TASK TO COMPLETE
Hunt for the word "pool" across the entries below, copying each line that holds it.

Data records:
---

(** * Jukebox: the room coordinator of [music_voting_server.ts]

    A shallow embedding of the in-memory state of the voting server (the
    [rooms] and [participantRooms] maps), of its route handlers seen as
    state transformers, and of the ranking of a queue by votes, followed
    by the properties of the design document checked against them.

    Values the handlers draw from the environment ([Math.random],
    [uuidv4], [Date.now]) are arguments of the transformers. *)

From stdpp Require Import gmap strings list fin_maps sorting.
From Stdlib Require Import ZArith Lia.

Local Open Scope Z_scope.

(** ** Types (lines 15-50 of the server) *)

Record Participant := mkParticipant {
  p_id : string;
  p_name : string;
  p_avatar : option string;
  p_joinedAt : Z
}.

Record Song := mkSong {
  s_id : string;
  s_title : string;
  s_artist : string;
  s_albumArt : option string;
  s_duration : Z;
  s_spotifyId : option string;
  s_addedBy : string;
  s_addedAt : Z
}.

(** [vote: 'up' | 'down'] *)
Inductive Direction := up | down.

Record Vote := mkVote {
  v_participantId : string;
  v_songId : string;
  v_vote : Direction;
  v_timestamp : Z
}.

Record Room := mkRoom {
  r_id : string;
  r_name : string;
  r_createdBy : string;
  r_createdAt : Z;
  r_participants : gmap string Participant;
  r_queue : list Song;
  r_currentSong : option Song;
  r_votes : gmap string (list Vote);
  r_isActive : bool
}.

Global Instance Direction_eq_dec : EqDecision Direction.
Proof. solve_decision. Defined.
Global Instance Vote_eq_dec : EqDecision Vote.
Proof. solve_decision. Defined.
Global Instance Song_eq_dec : EqDecision Song.
Proof. solve_decision. Defined.
Global Instance Participant_eq_dec : EqDecision Participant.
Proof. solve_decision. Defined.

(** ** Utility functions (lines 86-98) *)

(** [votes.reduce((score, vote) => score + (vote.vote === 'up' ? 1 : -1), 0)] *)
Definition calculateSongScore (votes : list Vote) : Z :=
  fold_left
    (fun score vote => score + (match v_vote vote with up => 1 | down => -1 end))
    votes 0.

(** [Array.prototype.sort] with a comparator [cmp]: the sort is stable, so
    an element is placed in front of the first element of the already
    sorted tail that must not precede it ([cmp x y <= 0] keeps [x] in
    front of [y]). *)
Fixpoint sort_insert {A} (cmp : A -> A -> Z) (x : A) (l : list A) : list A :=
  match l with
  | [] => [x]
  | y :: l' => if cmp x y <=? 0 then x :: y :: l' else y :: sort_insert cmp x l'
  end.

Definition array_sort {A} (cmp : A -> A -> Z) (l : list A) : list A :=
  foldr (sort_insert cmp) [] l.

(** [votesMap.get(a.id) || []] *)
Definition votesOf (votesMap : gmap string (list Vote)) (id : string) : list Vote :=
  default [] (votesMap !! id).

Definition songScore (votesMap : gmap string (list Vote)) (s : Song) : Z :=
  calculateSongScore (votesOf votesMap (s_id s)).

Definition sortQueueByVotes (queue : list Song) (votesMap : gmap string (list Vote))
  : list Song :=
  array_sort
    (fun a b =>
       let scoreA := calculateSongScore (votesOf votesMap (s_id a)) in
       let scoreB := calculateSongScore (votesOf votesMap (s_id b)) in
       scoreB - scoreA)
    queue.

(** ** In-memory storage (lines 78-79) *)

Record Store := mkStore {
  rooms : gmap string Room;
  participantRooms : gmap string string   (* participantId -> roomId *)
}.

Definition emptyStore : Store := mkStore ∅ ∅.

(** ** What a handler answers *)

(** One constructor per error answer of the handlers. *)
Inductive Error :=
  | RoomAndCreatorNameRequired   (* 400, create *)
  | NameRequired                 (* 400, join *)
  | RoomNotFound                 (* 404 *)
  | RoomNoLongerActive           (* 400, join *)
  | NotAParticipant              (* 403 *)
  | VoteMustBeUpOrDown           (* 400, vote *)
  | ParticipantNotFound          (* 404, leave *)
  | FailedToAddSong.             (* 500, the catch of the queue handler *)


(** The error kinds of the design document. *)
Inductive ErrorKind :=
  ValidationError | NotFoundError | ForbiddenError | InactiveRoomError | InternalError.

Definition kind (e : Error) : ErrorKind :=
  match e with
  | RoomAndCreatorNameRequired | NameRequired | VoteMustBeUpOrDown => ValidationError
  | RoomNotFound | ParticipantNotFound => NotFoundError
  | NotAParticipant => ForbiddenError
  | RoomNoLongerActive => InactiveRoomError
  | FailedToAddSong => InternalError
  end.
(** X12: when the keyword list holds the empty string, every line is a
    hit; for a file of at least one line and [max_snippets >= 1] the one
    region returned is then the whole file. *)
Theorem select_suspicious_empty_keyword (self : FakeToolset)
    (file_path file_content : string) (codeql_query : option string)
    (context_window max_snippets : Z) :
  In "" (default [] (suspicious_keywords (selector_rules self))) ->
  Py.splitlines file_content <> [] ->
  1 <= max_snippets ->
  let lines := Py.splitlines file_content in
  snippets (select_suspicious self file_path file_content codeql_query
                              context_window max_snippets)
  = [mkSnippet 1 (Py.len lines) (Py.join (String Py.newline "") lines)].
Proof.
  intros Hkw Hne Hmax lines.
  set (keywords := default [] (suspicious_keywords (selector_rules self))) in *.
  assert (forall line, primary_hit keywords line = true) as Hhit.
  { intros line. apply primary_hit_spec. exists "". split; [exact Hkw|].
    apply contains_empty_needle. }
  destruct (hits_windows self file_content codeql_query context_window)
    as (Hs & Hb & Hw & Hranges).
  fold keywords lines in Hs, Hb, Hranges.
  set (w := coerce_window context_window) in *.
  set (n := Py.len lines) in *.
  fold lines in Hne.
  assert (hit_lines keywords codeql_query lines
          = scan (primary_hit keywords) 0 lines) as Hhits.
  { unfold hit_lines. destruct lines as [|l0 rest]; [contradiction|].
    simpl. now rewrite Hhit. }
  rewrite Hhits in *.
  assert (0 < n) as Hn.
  { unfold n, Py.len. destruct lines; [contradiction | simpl; lia]. }
  destruct (merge_ranges_facts n w _ ltac:(lia) Hs Hb) as (Hfile & _ & Hcov).
  assert (exists e, merge_ranges n w (scan (primary_hit keywords) 0 lines)
                    = [(0, e)]) as [e He].
  { rewrite merge_ranges_coalesce.
    destruct lines as [|l0 rest] eqn:Hl; [contradiction|].
    cbn [scan]. rewrite Hhit. cbn [map merge_windows].
    destruct (coalesce_run n w (primary_hit keywords) rest ltac:(lia)
                (fun line _ => Hhit line) (0 + 1) (window n w 0))
      as [e He]; try (unfold window; simpl; lia).
    - unfold n, Py.len. simpl. lia.
    - exists e. rewrite He. unfold window. simpl. f_equal. f_equal. lia. }
  assert (e = n - 1) as ->.
  { rewrite He in Hfile, Hcov.
    inversion Hfile as [|? ? Hin _]; subst. unfold in_file in Hin. simpl in Hin.
    assert (In (n - 1) (scan (primary_hit keywords) 0 lines)) as Hlast.
    { apply scan_spec. split; [lia|].
      destruct (lookup_lt_is_Some_2 lines (Z.to_nat (n - 1 - 0))) as [line Hline].
      { unfold n, Py.len in *. lia. }
      exists line. split; [exact Hline | apply Hhit]. }
    rewrite Forall_forall in Hcov.
    specialize (Hcov (n - 1) (proj2 (list_elem_of_In _ _) Hlast)).
    apply Exists_exists in Hcov as (r & Hr & Hc).
    apply list_elem_of_singleton in Hr. subst r.
    unfold covers, window in Hc. simpl in Hc. lia. }
  rewrite snippets_slice, Hranges, He.
  rewrite slice_to_nonneg by lia.
  replace (Z.to_nat max_snippets) with (S (Z.to_nat (max_snippets - 1))) by lia.
  cbn [take map make_snippet]. fold lines.
  rewrite take_nil. cbn [map]. f_equal. f_equal; [lia|].
  f_equal. unfold Py.slice, Py.bound. fold n.
  replace (n - 1 + 1) with n by lia. simpl.
  rewrite (proj2 (Z.ltb_ge n 0)) by lia.
  rewrite Z.min_id, (Z.min_l 0 n), Z.sub_0_r by lia.
  simpl. apply take_ge. unfold n, Py.len. lia.
Qed.
(** Lines 78-83: the set of divisors of [mid], collected from the
    divisors [d <= isqrt(mid)] and their cofactors [mid // d]. *)
Definition b_set_of (mid : Z) : list Z :=
  let r := Z.sqrt mid in
  fold_left (fun b_set d =>
    if mid mod d =? 0 then set_add (mid / d) (set_add d b_set) else b_set)
    (range 1 (r + 1)) [].

(** Lines 86-100: the body of the loop over [b_set]. *)
Definition ratio_step (freq : counter) (mid cnt_mid result b : Z) : Z :=
  if b <=? 1 then result else
  let left := mid / b in
  let right := mid * b in
  if right >? LIMIT then result else
  let c_left := get freq left 0 in
  let c_right := get freq right 0 in
  if truthy c_left && truthy c_right
  then result + cnt_mid * c_left * c_right
  else result.

(** Lines 72-100: the body of the loop over [unique]. *)
Definition mid_step (freq : counter) (result mid : Z) : Z :=
  let cnt_mid := getitem freq mid in
  if mid <=? 1 then result else
  fold_left (ratio_step freq mid cnt_mid) (b_set_of mid) result.

(** [optimized_triplets(a)], lines 56-102. *)
Definition optimized_triplets (a : list Z) : Z :=
  let freq := Counter a in
  let unique := keys freq in
  let result := fold_left degenerate_step (items freq) 0 in
  fold_left (mid_step freq) unique result.

End Graph.

(** ** [solve_naive.py] *)
Module SolveNaive.
Import Py.

(** The counting loops of [solve_naive_unordered], lines 4-13, on the
    length [n] and the list [a] the function has read; [k] runs over
    [range(i + 1, n)]. *)
Definition solve_naive_unordered (n : nat) (a : list Z) : Z :=
  fold_left (fun count j =>
    fold_left (fun count i =>
      if Nat.eqb i j then count else
      fold_left (fun count k =>
        if Nat.eqb k j then count else
        if item a j * item a j =? item a i * item a k then count + 1 else count)
        (seq (i + 1) (n - (i + 1))) count)
      (seq 0 n) count)
    (seq 0 n) 0.

End SolveNaive.

(** ** Exceptions, the Counter as a heap object, and loops that may not end

    The optimized scripts divide, take integer square roots and consult
    the Counter [freq] while they count.  The monad [M] makes these
    effects explicit: a computation reads and returns the Counter the
    variable [freq] refers to, and ends by returning a value, by raising
    a Python exception, or by exhausting the fuel granted to a [while]
    loop. *)
Module Exec.
Import Py.

Inductive exn : Type :=
| ZeroDivisionError
| ValueError.

Inductive outcome (A : Type) : Type :=
| Return (x : A)
| Raise (e : exn)
| OutOfFuel.
Arguments Return {A} x.
Arguments Raise {A} e.
Arguments OutOfFuel {A}.

Definition M (A : Type) : Type := counter -> outcome (A * counter).

Definition ret {A} (x : A) : M A := fun freq => Return (x, freq).

Definition bind {A B} (m : M A) (k : A -> M B) : M B :=
  fun freq =>
    match m freq with
    | Return (x, freq') => k x freq'
    | Raise e => Raise e
    | OutOfFuel => OutOfFuel
    end.

Definition raise {A} (e : exn) : M A := fun _ => Raise e.
Definition out_of_fuel {A} : M A := fun _ => OutOfFuel.

Declare Scope exec_scope.
Delimit Scope exec_scope with exec.
Notation "x <- m ;; k" := (bind m (fun x => k))
  (at level 61, m at next level, right associativity) : exec_scope.
Local Open Scope exec_scope.

(** [x // y] and [x % y] raise ZeroDivisionError on a zero divisor. *)
Definition floordiv (x y : Z) : M Z :=
  if y =? 0 then raise ZeroDivisionError else ret (x / y).
Definition pymod (x y : Z) : M Z :=
  if y =? 0 then raise ZeroDivisionError else ret (x mod y).

(** [math.isqrt(x)] raises ValueError on a negative argument. *)
Definition isqrt (x : Z) : M Z :=
  if x <? 0 then raise ValueError else ret (Z.sqrt x).

(** The operations of the scripts on [freq]. *)
Definition freq_getitem (x : Z) : M Z :=
  fun freq => Return (getitem freq x, freq).
Definition freq_get (x d : Z) : M Z :=
  fun freq => Return (get freq x d, freq).
Definition freq_contains (x : Z) : M bool :=
  fun freq => Return (contains freq x, freq).
Definition freq_keys : M (list Z) :=
  fun freq => Return (keys freq, freq).
Definition freq_items : M (list (Z * Z)) :=
  fun freq => Return (items freq, freq).

(** [for x in l: acc = body(acc, x)]. *)
Fixpoint for_each {A B} (l : list A) (body : B -> A -> M B) (acc : B) : M B :=
  match l with
  | [] => ret acc
  | x :: l' => acc' <- body acc x ;; for_each l' body acc'
  end.

(** The value a run returned, if it did. *)
Definition returned {A} (o : outcome (A * counter)) : option A :=
  match o with
  | Return (x, _) => Some x
  | _ => None
  end.

(** A run failed when it raised an exception. *)
Definition failed {A} (o : outcome A) : Prop := exists e, o = Raise e.

(** [optimized_triplets] of [Graph.py], lines 62-102, statement by
    statement, after [freq = Counter(a)]. *)
Definition collect_divisor (mid : Z) (b_set : list Z) (d : Z) : M (list Z) :=
  m <- pymod mid d ;;
  if m =? 0
  then q <- floordiv mid d ;; ret (set_add q (set_add d b_set))
  else ret b_set.

Definition ratio_body (mid cnt_mid result b : Z) : M Z :=
  if b <=? 1 then ret result else
  left <- floordiv mid b ;;
  let right := mid * b in
  if right >? LIMIT then ret result else
  c_left <- freq_get left 0 ;;
  c_right <- freq_get right 0 ;;
  if truthy c_left && truthy c_right
  then ret (result + cnt_mid * c_left * c_right)
  else ret result.

Definition mid_body (result mid : Z) : M Z :=
  cnt_mid <- freq_getitem mid ;;
  if mid <=? 1 then ret result else
  r <- isqrt mid ;;
  b_set <- for_each (range 1 (r + 1)) (collect_divisor mid) [] ;;
  for_each b_set (ratio_body mid cnt_mid) result.

Definition optimized_triplets_body : M Z :=
  unique <- freq_keys ;;
  its <- freq_items ;;
  result <- for_each its (fun r vc => ret (Graph.degenerate_step r vc)) 0 ;;
  for_each unique mid_body result.

Definition run_optimized_triplets (a : list Z) : outcome (Z * counter) :=
  optimized_triplets_body (Counter a).

End Exec.

(** ** [solve_optimized.py] *)
Module SolveOptimized.
Import Py Exec.
Local Open Scope exec_scope.

(** Lines 29-30, 39-40 and 47-48:
    [if left in freq and right in freq: ret += cnt_val * freq[left] * freq[right]]. *)
Definition add_pair (cnt_val left right ret0 : Z) : M Z :=
  has_left <- freq_contains left ;;
  if has_left then
    has_right <- freq_contains right ;;
    if has_right then
      c_left <- freq_getitem left ;;
      c_right <- freq_getitem right ;;
      ret (ret0 + cnt_val * c_left * c_right)
    else ret ret0
  else ret ret0.

(** Lines 26-30: the body of [for b in range(2, max_b + 1)]. *)
Definition large_step (val cnt_val ret0 b : Z) : M Z :=
  m <- pymod val b ;;
  if m =? 0 then
    left <- floordiv val b ;;
    add_pair cnt_val left (val * b) ret0
  else ret ret0.

(** Lines 33-49: [while divisor * divisor <= val], one unit of fuel for
    each evaluation of the loop condition. *)
Fixpoint while_divisor (fuel : nat) (val cnt_val divisor ret0 : Z) : M Z :=
  match fuel with
  | O => out_of_fuel
  | S fuel' =>
      if divisor * divisor <=? val then
        m <- pymod val divisor ;;
        ret2 <-
          (if m =? 0 then
             ret1 <-
               (if divisor >? 1 then
                  left <- floordiv val divisor ;;
                  add_pair cnt_val left (val * divisor) ret0
                else ret ret0) ;;
             other <- floordiv val divisor ;;
             if negb (other =? divisor) && (other >? 1)
             then add_pair cnt_val divisor (val * other) ret1
             else ret ret1
           else ret ret0) ;;
        while_divisor fuel' val cnt_val (divisor + 1) ret2
      else ret ret0
  end.

(** Lines 20-49: the body of the loop over [unique_vals]. *)
Definition val_step (fuel : nat) (ret0 val : Z) : M Z :=
  cnt_val <- freq_getitem val ;;
  if val >=? 1000000 then
    max_b <- floordiv LIMIT val ;;
    for_each (range 2 (max_b + 1)) (large_step val cnt_val) ret0
  else while_divisor fuel val cnt_val 1 ret0.

(** Lines 9-49 of [solve_optimized], after [freq = Counter(a)]; the
    value returned is the one the script prints. *)
Definition solve_optimized_body (fuel : nat) : M Z :=
  unique_vals <- freq_keys ;;
  its <- freq_items ;;
  ret0 <- for_each its (fun r vc => ret (Graph.degenerate_step r vc)) 0 ;;
  for_each unique_vals (val_step fuel) ret0.

Definition solve_optimized (fuel : nat) (a : list Z) : outcome (Z * counter) :=
  solve_optimized_body fuel (Counter a).

End SolveOptimized.

(** ** [Empirical Testing Script.py] *)
Module EmpiricalTesting.
Import Py Exec.
Local Open Scope exec_scope.

(** [itertools.permutations(pool, 3)]: the triples of elements taken at
    three pairwise distinct positions of [pool], in the lexicographic
    order of the positions. *)
Definition permutations3 (pool : list nat) : list (nat * nat * nat) :=
  let n := length pool in
  flat_map (fun p =>
    flat_map (fun q =>
      if Nat.eqb q p then [] else
      flat_map (fun r =>
        if Nat.eqb r p || Nat.eqb r q then []
        else [(nth p pool 0%nat, nth q pool 0%nat, nth r pool 0%nat)])
        (seq 0 n))
      (seq 0 n))
    (seq 0 n).

(** [list_triplets_bruteforce(a)], lines 6-13; [triples.append] adds at
    the end. *)
Definition list_triplets_bruteforce (a : list Z) : list (nat * nat * nat) :=
  let n := length a in
  fold_left (fun triples ijk =>
    let '(i, j, k) := ijk in
    if item a j * item a j =? item a i * item a k
    then triples ++ [(i, j, k)] else triples)
    (permutations3 (seq 0 n)) [].

(** [sorted(l)] on integers: the ascending rearrangement of [l]. *)
Fixpoint insert_sorted (x : Z) (l : list Z) : list Z :=
  match l with
  | [] => [x]
  | y :: l' => if x <=? y then x :: l else y :: insert_sorted x l'
  end.

Definition sorted (l : list Z) : list Z := fold_right insert_sorted [] l.

(** [left in freq and right in freq], with the short circuit of [and]. *)
Definition both_in (left right : Z) : M bool :=
  has_left <- freq_contains left ;;
  if has_left then freq_contains right else ret false.

(** [mode == "ordered"]. *)
Definition is_ordered (mode : String.string) : bool :=
  String.eqb mode "ordered"%string.

Section FloatSquareRoot.

(** [int(m2 ** 0.5)], line 102, is a floating-point computation, which
    this development does not model: the function that maps [m2] to its
    value is a parameter of [count_triplets_optimized]. *)
Variable int_sqrt_float : Z -> Z.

---

ANSWER SECTION
(** [itertools.permutations(pool, 3)]: the triples of elements taken at
    three pairwise distinct positions of [pool], in the lexicographic
Definition permutations3 (pool : list nat) : list (nat * nat * nat) :=
  let n := length pool in
        else [(nth p pool 0%nat, nth q pool 0%nat, nth r pool 0%nat)])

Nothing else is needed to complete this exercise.